Since the Iguala tragedy, Navarrete has admitted that the party had committed "errors" and announced a plan to vet future political candidates to weed out the corrupt ahead of 2015 mid-term elections.
- Cardenas backers now 'orphans' -
But the party was battling problems before Iguala.
Some members were uncomfortable when the PRD joined the ruling PRI and the conservative National Action Party (PAN) in a "Pact for Mexico," which led to the passage of sweeping reforms pushed by President Enrique Peña Nieto.
The dominant faction is the New Left, a group known for its pragmatism to win votes dubbed "Los Chuchos" -- the nickname of its leader, Jesus Ortega.
"With Cardenas' departure, the winners are those who broke up the partisan system -- Los Chuchos.

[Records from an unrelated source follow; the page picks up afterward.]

(** Opening a file, with the length of the path or without. *)
Lemma open_call s msg path buf :
  mounted s → msg_type msg = SCDK_MSG_OPEN → msg_arg0 msg ≠ 0 →
  msg_arg1 msg = Z.of_nat (length path) ∨ msg_arg1 msg = 0 → request_ok (kernel_of s) (F_open path) → cstr buf path →
  ∃ reply s', scdk_endpoint_call (file_services other 2 (Some buf)) vfs msg s = (Ok reply, s') ∧ mounted s' ∧
    (∀ r', request_ok (kernel_of s) r' → request_ok (kernel_of s') r') ∧
    opens s (file_lookup path boot) (reply_of reply) s'.
Proof.
  intros Hm Hty Ha Hlen [Hl _] Hbuf. destruct path as [|b path]; [simpl in Hl; lia|].
  assert (load8 buf 0 = Ok b) as Hb0 by (by destruct Hbuf as [_ [rest ->]]).
  destruct (decide (b = c_slash)) as [->|Hb].
  - apply (call_forward (opens s (file_lookup (c_slash :: path) boot)) s msg (Some buf)
      (tmpfs_handle_open (Some buf))); [done| |].
    + intros msg' ep ctx [t ->]. unfold vfs_endpoint_handler_fn, vfs_handle_open, vfs_handle_path. cbn. rewrite Hty.
      change (SCDK_MSG_OPEN =? SCDK_MSG_OPEN) with true. cbv iota. rewrite (proj2 (Z.eqb_neq _ 0) Ha).
      unfold path_under_root, bind at 1. cbn [deref lift]. rewrite Hb0. cbn [rbind]. destruct Hlen as [->| ->]; [|done].
      cbn [length]. by rewrite (proj2 (Z.eqb_neq _ 0)), (proj2 (Z.ltb_lt 0 _)) by lia.
    + intros msg' [t ->]. split; [|intros ep ctx; unfold tmpfs_endpoint_handler_fn; cbn; by rewrite Hty].
      destruct (path_message buf (set_msg_target msg t) (c_slash :: path))
        as (copy & Ep & Hs); [exact Ha|done|done|exact Hl|].
      by eapply tmpfs_open_sim.
  - destruct (vfs_call_run s msg (Some buf) Hm) as (oid & ctx & Ecall).
    assert (vfs_endpoint_handler_fn (file_services other 1 (Some buf)) (Some buf) vfs
      (set_msg_target msg oid) ctx s = (Ok (set_msg_target msg oid, Err SCDK_ERR_NOENT), s)) as Eh.
    { unfold vfs_endpoint_handler_fn, vfs_handle_open, vfs_handle_path. cbn. rewrite Hty.
      change (SCDK_MSG_OPEN =? SCDK_MSG_OPEN) with true. cbv iota. rewrite (proj2 (Z.eqb_neq _ 0) Ha).
      unfold path_under_root, bind at 1. cbn [deref lift]. rewrite Hb0. cbn [rbind].
      rewrite (proj2 (Z.eqb_neq b c_slash) Hb), andb_false_r. by destruct (_ =? 0). }
    rewrite Ecall, (bind_Ok _ _ _ _ _ Eh). eexists _, s. split; [done|]. split_and!; try done. split; [|done].
    pose proof (mo_files _ Hm) as Hok.
    pose proof (initrd_find_entry (fl_initrd (the_files s)) boot buf (b :: path) (fo_boot _ _ _ Hok)
      (fo_ready _ _ _ Hok) Hbuf) as Hf.
    destruct (file_lookup (b :: path) boot) as [d|]; [|done].
    by destruct Hf as (? & ? & _ & _ & _ & _ & rest & [= -> _]).
Qed.

Lemma request_call (spec : file_reply → T → Prop) s r :
  (∃ reply s', scdk_endpoint_call (file_services other 2 (request_msg r).2) vfs (request_msg r).1 s = (Ok reply, s') ∧
     mounted s' ∧ (∀ r', request_ok (kernel_of s) r' → request_ok (kernel_of s') r') ∧ spec (reply_of reply) s') →
  ∃ out s', request r s = (Ok out, s') ∧ mounted s' ∧
    (∀ r', request_ok (kernel_of s) r' → request_ok (kernel_of s') r') ∧ spec out s'.
Proof.
  intros (reply & s' & E & Hr). exists (reply_of reply), s'. split; [|done]. unfold request. by rewrite (bind_Ok _ _ _ _ _ E).
Qed.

The sections that wanted a political renewal are now orphans," Tirado said.
The biggest shock, however, came after Lopez Obrador left the PRD to form the Morena party.
Lopez Obrador lost to conservative candidate Felipe Calderon in a razor-thin election in 2006. He was defeated by Pena Nieto in 2012, refusing to concede after claiming fraud.
The departure of Cardenas "is a symbolic closure because the real wound" was when Lopez Obrador left the PRD, said Nicolas Loza, political expert at the Latin American Social Sciences Faculty.
While the PRD is in trouble, it is not alone.
Protesters angry at the Iguala case have voiced frustration with all of the country's scandal-plagued political parties.